A palletized load system vehicle is one of the first vehicles unloaded from a train at Mihail Kogalniceanu Air Base in Romania on April 7, 2017. The downloaded vehicles will support NATO's Operation Atlantic Resolve and Saber Guardian exercise. (Nicholas Vidro/U.S. Army)
WIESBADEN, Germany — A team of Virginia-based soldiers is taking up residence at a strategic Romanian post this spring where they will manage the flow of large-scale troop deployments as the Army here prepares to intensify its operations in southern Europe.
Elements of the 497th Combat Sustainment Support Battalion, out of Salem, Va., arrived in Romania on March 28 and are taking over operations to ensure that hundreds of troops mobilized at the base are able to carry out their mission.
“Right now we’re the execution platform for the battalion,” said Maj. Rickey Haskins, executive officer of 497th CSSB. “We will be heading out before the maneuver battalions, set up operations and make sure things are up and running.”
Romania’s Mihail Kogalniceanu Air Base, called MK for short, will be a major logistical hub for U.S. and other NATO forces in the region as they prepare for a major multinational exercise, Saber Guardian, set to take place in July this year.
However, U.S. Army Europe often must tap into the Reserve ranks for sufficient manpower to carry out its growing mission. Under operation Atlantic Resolve, forces are rotating in from the U.S. to augment a forward-based Army that has shrunk over the years.
At MK, the reservists will work alongside the 1st Battalion, 8th Infantry Regiment, part of the Army’s rotational brigade in Europe, the Marines’ Black Sea Rotational Force, as well as several UH-60 Black Hawk helicopters and some 50 troops from the Army’s 10th Combat Aviation Brigade. On April 7, M109A6 Paladin howitzers from 3rd Battalion, 29th Field Artillery Regiment were unloaded at the base.
Because of its strategic location near the Black Sea coast and Danube River, as well as its more than 2-mile-long runway, the base has long been a transit point for U.S. forces. This started in 1999 and was greatly expanded in 2003, when MK became one of four Romanian bases used to stage and move troops and equipment to and from Iraq.

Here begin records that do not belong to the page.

(* ===== verification/Registry.v ===== *)
(** * Registry documents and the transport interface

    The OCI documents the client exchanges with a registry
    ([crates/ocx_oci/src/manifest.rs], [oci_identifier.rs], [media_type.rs],
    [manifest_builder.rs]) and what the client asks of a transport
    ([crates/ocx_oci/src/client/transport.rs]).  The document types come from the
    OCI client library; the fields are those the code reads and writes. *)

From stdpp Require Import base decidable list option numbers strings.
From Stdlib Require Import Lia ZArith Ascii.
From S2P Require Import Prelude OMap Text Digest PackageRef Platform.
Local Open Scope ocx_scope.
Local Open Scope string_scope.

(** ** Constants *)

Definition INDEX_SCHEMA_VERSION : N := 2.
Definition MEDIA_TYPE_OCI_IMAGE_INDEX : string := "application/vnd.oci.image.index.v1+json".
Definition MEDIA_TYPE_OCI_IMAGE_MANIFEST : string := "application/vnd.oci.image.manifest.v1+json".
Definition MEDIA_TYPE_PACKAGE_V1 : string := "application/vnd.sh.ocx.package.v1".
Definition MEDIA_TYPE_PACKAGE_METADATA_V1 : string := "application/vnd.sh.ocx.package.v1+json".
Definition MEDIA_TYPE_TAR_GZ : string := "application/vnd.oci.image.layer.v1.tar+gzip".
Definition MEDIA_TYPE_TAR_XZ : string := "application/vnd.oci.image.layer.v1.tar+xz".
Definition MEDIA_TYPE_TAR_ZSTD : string := "application/vnd.oci.image.layer.v1.tar+zstd".
Definition ACCEPTED_MANIFEST_MEDIA_TYPES : list string := [MEDIA_TYPE_OCI_IMAGE_MANIFEST; MEDIA_TYPE_OCI_IMAGE_INDEX].
Definition MAX_OCI_TAG_LEN : nat := 128.
Definition I64_MAX : Z := 9223372036854775807.

(** [i64::try_from] of a length. *)
Definition i64_try_from (n : N) : option Z := if (Z.of_N n <=? I64_MAX)%Z then Some (Z.of_N n) else None.

(** ** References *)

(** [native::Reference]: what a request addresses. *)
Record Reference : Type := mkReference {
  rf_registry : string;
  rf_repository : string;
  rf_tag : option string;
  rf_digest : option string;
}.
#[export] Instance Reference_eq_dec : EqDecision Reference.
Proof. solve_decision. Defined.

(** [OciIdentifier::canonical_reference]. *)
Definition canonical_reference (id : OciIdentifier) : Reference :=
  match pr_tag id, pr_digest id with
  | Some tag, Some digest => mkReference (pr_registry id) (pr_repository id) (Some tag) (Some (digest_display digest))
  | Some tag, None => mkReference (pr_registry id) (pr_repository id) (Some tag) None
  | None, Some digest => mkReference (pr_registry id) (pr_repository id) None (Some (digest_display digest))
  | None, None => mkReference (pr_registry id) (pr_repository id) (Some "latest") None
  end.

(** [is_valid_oci_tag]: the tag grammar of the distribution specification. *)
Definition is_valid_oci_tag (tag : string) : bool :=
  match tag with
  | EmptyString => false
  | String first rest =>
      (is_alnum first || Ascii.eqb first "_") && (String.length tag <=? MAX_OCI_TAG_LEN)%nat &&
      str_forall (fun next => is_alnum next || Ascii.eqb next "." || Ascii.eqb next "_" || Ascii.eqb next "-") rest
  end.

(** ** Documents *)

Definition Annotations : Type := list (string * string).

Section Documents.
Context `{U : OciSpec}.

Record Descriptor : Type := mkDescriptor {
  de_media_type : string;
  de_digest : string;
  de_size : Z;
  de_urls : option (list string);
  de_artifact_type : option string;
  de_annotations : option Annotations;
}.

Record ImageManifest : Type := mkImageManifest {
  im_media_type : option string;
  im_artifact_type : option string;
  im_config : Descriptor;
  im_layers : list Descriptor;
  im_annotations : option Annotations;
}.

Record ImageIndexEntry : Type := mkEntry {
  en_media_type : string;
  en_digest : string;
  en_size : Z;
  en_platform : option NativePlatform;
  en_artifact_type : option string;
  en_annotations : option Annotations;
}.

Record ImageIndex : Type := mkIndex {
  ix_schema_version : N;
  ix_media_type : option string;
  ix_artifact_type : option string;
  ix_manifests : list ImageIndexEntry;
  ix_annotations : option Annotations;
}.

Inductive Manifest : Type :=
| MImage (m : ImageManifest)
| MIndex (i : ImageIndex).

(** [InvalidImageIndex]: which invariant the document violates. *)
Inductive InvalidImageIndex : Type :=
| BadSchemaVersion (v : N)
| EmptyMediaType (position : nat)
| EmptyDigest (position : nat)
| NegativeSize (position : nat) (size : Z).

(** The loop of [validate_image_index] over the entries. *)
Fixpoint validate_entries (position : nat) (entries : list ImageIndexEntry) : result InvalidImageIndex unit :=
  match entries with
  | [] => Ok tt
  | entry :: rest =>
      if String.eqb (en_media_type entry) "" then Err (EmptyMediaType position)
      else if String.eqb (en_digest entry) "" then Err (EmptyDigest position)
      else if (en_size entry <? 0)%Z then Err (NegativeSize position (en_size entry))
      else validate_entries (S position) rest
  end.

(** [validate_image_index]. *)
Definition validate_image_index (index : ImageIndex) : result InvalidImageIndex unit :=
  if negb (ix_schema_version index =? INDEX_SCHEMA_VERSION)%N then Err (BadSchemaVersion (ix_schema_version index))
  else validate_entries 0 (ix_manifests index).

(** [Platform::candidate_from_descriptor], [from_image_index], [from_manifest]. *)
Definition candidate_from_descriptor (text : NativePlatform -> string) (entry : ImageIndexEntry) : option Platform :=
  declared ← en_platform entry;
  match platform_try_from text declared with Ok p => Some p | Err _ => None end.
Definition from_image_index (text : NativePlatform -> string) (index : ImageIndex) : list Platform :=
  omap (candidate_from_descriptor text) (ix_manifests index).
Definition from_manifest (text : NativePlatform -> string) (manifest : Manifest) : list Platform :=
  match manifest with
  | MImage _ => [PlatAny]
  | MIndex index => from_image_index text index
  end.

Context `{!TotalOrd NativePlatform}.

(** [has_platform]: exact membership, not host compatibility. *)
Definition entry_has (target : NativePlatform) (entry : ImageIndexEntry) : bool :=
  match en_platform entry with Some p => ord_eqb p target | None => false end.
Definition has_platform (manifest : Manifest) (platform : Platform) : bool :=
  match manifest with
  | MImage _ => false
  | MIndex index => existsb (entry_has (native_from platform)) (ix_manifests index)
  end.

(** [platform_manifest_entry] and [platform_manifest_digest]. *)
Definition platform_manifest_entry (manifest : Manifest) (platform : Platform) : option ImageIndexEntry :=
  match manifest with
  | MImage _ => None
  | MIndex index => List.find (entry_has (native_from platform)) (ix_manifests index)
  end.
Definition platform_manifest_digest (manifest : Manifest) (platform : Platform) : option Digest :=
  entry ← platform_manifest_entry manifest platform;
  match digest_try_from (en_digest entry) with Ok d => Some d | Err _ => None end.

(** ** Errors *)

(** [enum ClientError]: the variants the client raises or tells apart.  The
    boxed library errors carry nothing the code inspects, and the rendered reason
    of an [InvalidManifest] is kept in a short form without its numbers. *)
Inductive ClientError : Type :=
| Authentication
| DigestMismatch (expected actual : string)
| InvalidManifest (reason : string)
| NotAManifest
| CE_InvalidImageIndex (e : InvalidImageIndex)
| UnexpectedManifestType
| ManifestNotFound (what : string)
| RepositoryNotFound (what : string)
| BlobNotFound (what : string)
| RegistryError
| RegistryTransient
| UnsafeDestination
| UnfollowedRedirect
| ShortBlobRead (expected actual : N)
| IoFailed (path : string)
| Serialization
| CE_Digest (e : DigestError)
| Internal
| Mirrored (origin mirror : string) (physical : Reference) (source : ClientError)
| DeleteUnsupported (registry : string)
| DeleteNeedsTag (identifier : string)
| InvalidTag (identifier : string).

(** ** The JSON codec and the hash, of the libraries the code calls *)

Class Codec := {
  Bytes : Type;
  bytes_len : Bytes -> N;
  index_to_vec : ImageIndex -> option Bytes;
  image_to_vec : ImageManifest -> option Bytes;
  manifest_from_slice : Bytes -> option Manifest;
  hash : Algorithm -> Bytes -> Digest;
}.

(** What the code relies on: an index reads back as itself, and a hash is a
    well-formed digest of its algorithm. *)
Class CodecLaws `{!Codec} := {
  index_to_vec_total : forall i, is_Some (index_to_vec i);
  index_from_slice : forall i b, index_to_vec i = Some b -> manifest_from_slice b = Some (MIndex i);
  hash_wf : forall a b, digest_wf (hash a b) = true;
  hash_algorithm : forall a b, digest_algorithm (hash a b) = a;
}.
End Documents.

(** ** The transport *)

Inductive RegistryOperation : Type := OpPull | OpPush | OpDelete.
Inductive DeleteOutcome : Type := Deleted | AlreadyAbsent.
Inductive NotFoundCode : Type := ManifestUnknown | NameUnknown | Unspecified.
Inductive ManifestPresence : Type := Present (digest : Digest) | Absent (code : NotFoundCode).
Inductive MountOutcome : Type := MountMounted | MountUploadRequired.

(** [trait OciTransport], and the one local effect of a push, reading an archive. *)
Class Transport `{U : OciSpec} `{!Codec} (W : Type) := {
  ensure_auth : Reference -> RegistryOperation -> io W ClientError unit;
  transport_list_tags : Reference -> nat -> option string -> io W ClientError (list string);
  fetch_manifest_digest : Reference -> io W ClientError string;
  pull_manifest_raw : Reference -> list string -> io W ClientError (Bytes * string);
  push_manifest_raw : Reference -> Bytes -> string -> io W ClientError string;
  push_blob : Reference -> Bytes -> Digest -> io W ClientError unit;
  head_blob : Reference -> Digest -> io W ClientError N;
  mount_blob : Reference -> string -> Digest -> io W ClientError MountOutcome;
  delete_manifest : Reference -> io W ClientError DeleteOutcome;
  probe_manifest : Reference -> io W ClientError ManifestPresence;
  read_file : string -> io W ClientError Bytes;
}.

(** ** The wire format of an index

    [crates/ocx_index/src/wire.rs]: the documents of an [index.ocx.sh]-style tree, which the
    hosted site and every local copy share, and the version gate every versioned document
    passes. *)

Definition SUPPORTED_FORMAT_VERSION : N := 1.

(** [gate_format_version]; the error carries the version it refused. *)
Definition gate_format_version (version : N) : result N unit :=
  if negb (version =? SUPPORTED_FORMAT_VERSION)%N then Err version else Ok tt.

(** [struct IndexFormatConfig], [assumed_v1]. *)
Record IndexFormatConfig : Type := mkFormatConfig { fc_format_version : N; fc_name_segments : option positive }.
Definition assumed_v1 : IndexFormatConfig := mkFormatConfig SUPPORTED_FORMAT_VERSION None.

(** [struct YankMarker], [struct RootTag], [struct IndexRoot]; a [BTreeMap] is a sorted list. *)
Record YankMarker : Type := mkYankMarker { ym_reason : string; ym_at : string }.
Record RootTag : Type := mkRootTag { rt_content : Digest; rt_yanked : option YankMarker; rt_ephemeral : bool }.
Record IndexRoot : Type := mkIndexRoot {
  ir_repository : string;
  ir_tags : list (string * RootTag);
  ir_status : option string;
  ir_deprecated_message : option string;
  ir_superseded_by : option string;
}.

(** [CatalogIndex], [struct CatalogDocument], [CatalogDocument::new], [into_packages]. *)
Definition CatalogIndex : Type := list (string * string).
Record CatalogDocument : Type := mkCatalog { cd_format_version : N; cd_packages : CatalogIndex }.
Definition catalog_document_new (packages : CatalogIndex) : CatalogDocument := mkCatalog SUPPORTED_FORMAT_VERSION packages.
Definition into_packages (document : CatalogDocument) : result N CatalogIndex :=
  let? _ := gate_format_version (cd_format_version document) in Ok (cd_packages document).

(** What OCX writes it reads back. *)
Lemma into_packages_new packages : into_packages (catalog_document_new packages) = Ok packages.
Proof. done. Qed.
(* ===== verification/CascadeFacts.v ===== *)
(** * What check computes

    Lemmas and properties of [CascadeGraph]: the fold's expectation is the entry
    of the greatest leaf that cascades into the alias, and the diff reports
    nothing exactly when every alias carries what the fold expects. *)

From stdpp Require Import base decidable list option numbers strings.
From Stdlib Require Import Lia ZArith Sorting.
From S2P Require Import Prelude OMap Text Version VersionText Digest Tag Cascade PackageRef Platform Registry CascadeGraph.
Local Open Scope ocx_scope.

Section Facts.
Context `{U : OciSpec} `{!TotalOrd NativePlatform}.
Implicit Types (o : TagGraphObservation) (a : AliasTag) (P : NativePlatform).

(** ** Slots of one index *)

(** The entry an index serves for a platform: the last one claiming the slot. *)
Definition index_slot (entries : list ImageIndexEntry) P : option ImageIndexEntry :=
  last (List.filter (fun e => bool_decide (platform_slot e = Some P)) entries).

Lemma last_app_or {A : Type} (l k : list A) : last (l ++ k) = match last k with Some x => Some x | None => last l end.
Proof.
  destruct k as [|y k] using rev_ind; [by rewrite app_nil_r|]. rewrite app_assoc, !last_snoc. done.
Qed.

Lemma index_slot_app l k P :
  index_slot (l ++ k) P = match index_slot k P with Some e => Some e | None => index_slot l P end.
Proof. unfold index_slot. by rewrite List.filter_app, last_app_or. Qed.

Lemma index_slot_cons e l P :
  index_slot (e :: l) P =
  match index_slot l P with Some e' => Some e' | None => if bool_decide (platform_slot e = Some P) then Some e else None end.
Proof. rewrite (index_slot_app [e] l). unfold index_slot at 2 3. simpl. by case_bool_decide. Qed.

Lemma index_slot_Some l P e : index_slot l P = Some e -> In e l /\ platform_slot e = Some P.
Proof.
  unfold index_slot. intros Hl. assert (In e (List.filter (fun e => bool_decide (platform_slot e = Some P)) l)) as Hi.
  { apply list_elem_of_In. by apply last_Some_elem_of. }
  apply filter_In in Hi as [? ?%bool_decide_eq_true]. done.
Qed.

Lemma slots_fold l : forall acc P,
  om_get P (foldl slots_step acc l).1 = match index_slot l P with Some e => Some e | None => om_get P acc.1 end.
Proof.
  induction l as [|e l IH]; intros acc P; simpl; [done|]. rewrite IH, index_slot_cons.
  destruct (index_slot l P); [done|]. unfold slots_step. destruct (platform_slot e) as [Q|]; simpl.
  - rewrite om_get_insert. case_bool_decide as E.
    + injection E as ->. by rewrite ord_eqb_refl.
    + destruct (ord_eqb P Q) eqn:Eq; to_prop; done.
  - done.
Qed.

Lemma slots_fold_wf l : forall acc, om_wf acc.1 -> om_wf (foldl slots_step acc l).1.
Proof.
  induction l as [|e l IH]; intros acc H; simpl; [done|]. apply IH. unfold slots_step.
  destruct (platform_slot e); simpl; [by apply om_insert_wf|done].
Qed.

(** The slots an alias holds. *)
Definition held_slot o a P : option ImageIndexEntry :=
  index ← observed_index o a; index_slot (ix_manifests index) P.

Lemma observed_slots_get o a P : om_get P (observed_slots o a).1 = held_slot o a P.
Proof.
  unfold observed_slots, held_slot. destruct (observed_index o a) as [ix|]; simpl; [|done].
  rewrite slots_fold. by destruct (index_slot _ _).
Qed.

(** ** The fold *)

(** What the fold expects at an alias for a platform. *)
Definition expected_slot (expected : ExpectedGraph) a P : option ExpectedSlot :=
  om_get P (default [] (om_get a expected)).

(** What one leaf offers an alias for a platform. *)
Definition leaf_offer o a P (leaf : Version) : option ExpectedSlot :=
  if os_mem a (alias_chain leaf)
  then (fun e => mkExpected e leaf) <$> held_slot o (AVersion leaf) P
  else None.
(* ===== verification/Samples.v ===== *)
(** * Sample instances

    A concrete OCI library (further operating systems and architectures are known
    by their text), an order on its platform objects, a codec and an in-memory
    registry: the instances at which the properties with parameters are shown to
    be about something. *)

From stdpp Require Import base decidable list option numbers strings.
From Stdlib Require Import Lia ZArith.
From S2P Require Import Prelude OMap Text Version Digest PackageRef Platform Registry CascadeGraph CascadeFacts CascadeRepair.
Local Open Scope ocx_scope.
Local Open Scope string_scope.

#[export] Instance sample_spec : OciSpec := {|
  other_os := string;
  other_arch := string;
  other_os_text := fun s => s;
  other_arch_text := fun s => s;
|}.

(** ** An order on the platform objects: field by field *)

Definition os_key (o : NativeOs) : N * string :=
  match o with
  | Os_Linux => (0%N, "") | Os_Darwin => (1%N, "") | Os_Windows => (2%N, "") | Os_Other s => (3%N, s) | Os_Rest s => (4%N, s)
  end.
Definition arch_key (a : NativeArch) : N * string :=
  match a with
  | Arch_Amd64 => (0%N, "") | Arch_ARM64 => (1%N, "") | Arch_Wasm => (2%N, "") | Arch_Other s => (3%N, s) | Arch_Rest s => (4%N, s)
  end.
Definition native_key (p : NativePlatform) :=
  ((os_key (np_os p), arch_key (np_architecture p)),
   ((np_variant p, np_features p), (np_os_version p, np_os_features p))).
Definition native_cmp (p q : NativePlatform) : comparison :=
  let text := pair_cmp N.compare String.compare in
  let strings := option_cmp (list_cmp String.compare) in
  pair_cmp (pair_cmp text text)
    (pair_cmp (pair_cmp (option_cmp String.compare) strings) (pair_cmp (option_cmp String.compare) strings))
    (native_key p) (native_key q).

Lemma native_key_inj p q : native_key p = native_key q -> p = q.
Proof.
  destruct p as [o a v f ov of_], q as [o' a' v' f' ov' of_']. unfold native_key. simpl. intros [= Ho Ha -> -> -> ->].
  f_equal; [by destruct o, o'; simplify_eq/=|by destruct a, a'; simplify_eq/=].
Qed.

Lemma native_cmp_lawful : lawful native_cmp.
Proof.
  unfold native_cmp. apply (lawful_inj native_key); [apply native_key_inj|].
  repeat first [apply lawful_pair | apply lawful_option | apply lawful_list | apply lawful_N | apply lawful_string].
Qed.
#[export] Instance sample_native_ord : TotalOrd NativePlatform := ord_of_lawful native_cmp native_cmp_lawful.

(** ** A package to repair

    One leaf, [3.28.1], carries linux/amd64; the alias [3.28] carries a stale
    entry for it and two entries for an orphan platform, the alias [3] and
    [latest] do not exist. *)

Definition sample_entry (digest : string) (p : Platform) : ImageIndexEntry :=
  mkEntry MEDIA_TYPE_OCI_IMAGE_MANIFEST digest 100 (Some (native_from p)) None None.
Definition sample_index (entries : list ImageIndexEntry) : ImageIndex :=
  mkIndex INDEX_SCHEMA_VERSION (Some MEDIA_TYPE_OCI_IMAGE_INDEX) None entries None.
Definition sample_digest : Digest := DSha256 "e3b0c44298fc1c149afbf4c8996fb92427ae41e4649b934ca495991b7852b855".
Definition sample_stored (i : ImageIndex) : ObservedTag := mkObserved sample_digest 100 (MIndex i).
Definition linux_amd64 : Platform := Specific Linux Amd64 None [].
Definition darwin_arm64 : Platform := Specific Darwin Arm64 None [].

Definition sample_observation : TagGraphObservation :=
  mkObservation (new_registry "cmake" "ocx.sh") None
    (om_insert (AVersion (new_patch 3 28 1)) (sample_stored (sample_index [sample_entry "sha256:new" linux_amd64]))
      (om_insert (AVersion (new_minor 3 28))
         (sample_stored (sample_index [sample_entry "sha256:old" linux_amd64; sample_entry "sha256:first" darwin_arm64;
                                       sample_entry "sha256:last" darwin_arm64])) []))
    [] None.
Definition sample_scope : list AliasTag := [Root None; AVersion (new_minor 3 28); AVersion (new_major 3)].

Definition sample_alias_index : ImageIndex :=
  sample_index [sample_entry "sha256:old" linux_amd64; sample_entry "sha256:first" darwin_arm64;
                sample_entry "sha256:last" darwin_arm64].
Definition sample_write : PlannedWrite :=
  List.nth 1 (repair_plan sample_observation sample_scope) (mkWrite (Root None) sample_alias_index None [] []).

Lemma repair_orphan_keeps_first_witness :
  index_slot (ix_manifests (pw_index sample_write)) (native_from darwin_arm64) = Some (sample_entry "sha256:first" darwin_arm64) /\
  held_slot sample_observation (AVersion (new_minor 3 28)) (native_from darwin_arm64) =
    Some (sample_entry "sha256:last" darwin_arm64).
Proof.
  split; [|vm_compute; reflexivity].
  assert (In sample_write (repair_plan sample_observation sample_scope)) as Hw.
  { apply nth_In. vm_compute. lia. }
  assert (observed_index sample_observation (pw_tag sample_write) = Some sample_alias_index) as Hi
    by (vm_compute; reflexivity).
  assert (expected_slot (fold_expected sample_observation) (pw_tag sample_write) (native_from darwin_arm64) = None) as He
    by (vm_compute; reflexivity).
  exact (proj1 (repair_orphan_keeps_first sample_observation sample_scope sample_alias_index (native_from darwin_arm64)
                  sample_write Hw Hi He)).
Defined.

During the past year, the Army has taken on a larger role in ensuring troops have the things they need, having taken over garrison operations in 2016.
“We have a philosophy — Spartan plus WiFi,” Michael D. Formica, Installation Management Command-Europe director, said last year when IMCOM took over operations at MK and Bulgaria’s Novo Selo Training Area. “We’re not building little Americas inside those camps. We’re going to make sure we have those essentials covered.”
The additional personnel and equipment coming this year aren’t putting too much of a strain on the large base, said Capt. Jeff Browne, commander of Task Force Warhammer South, part of the 16th Sustainment Brigade which is helping integrate the 497th CSSB before returning to its home station of Baumholder, Germany.
“There’s no new construction or anything along those lines, but there is still a little work to be done on what is the current motor pool,” he said. “We’re working with the Romanians to ensure we don’t step on any toes.”
Romania — a former Soviet bloc nation that joined NATO in 2004 — is proving to be a pivotal member of the alliance in eastern Europe.
While crucial in the buildup and staging of troops, MK won’t be nearly as crowded in July as resident units and equipment move to the field in Romania, Bulgaria and Hungary for the 25,000-strong Saber Guardian exercise.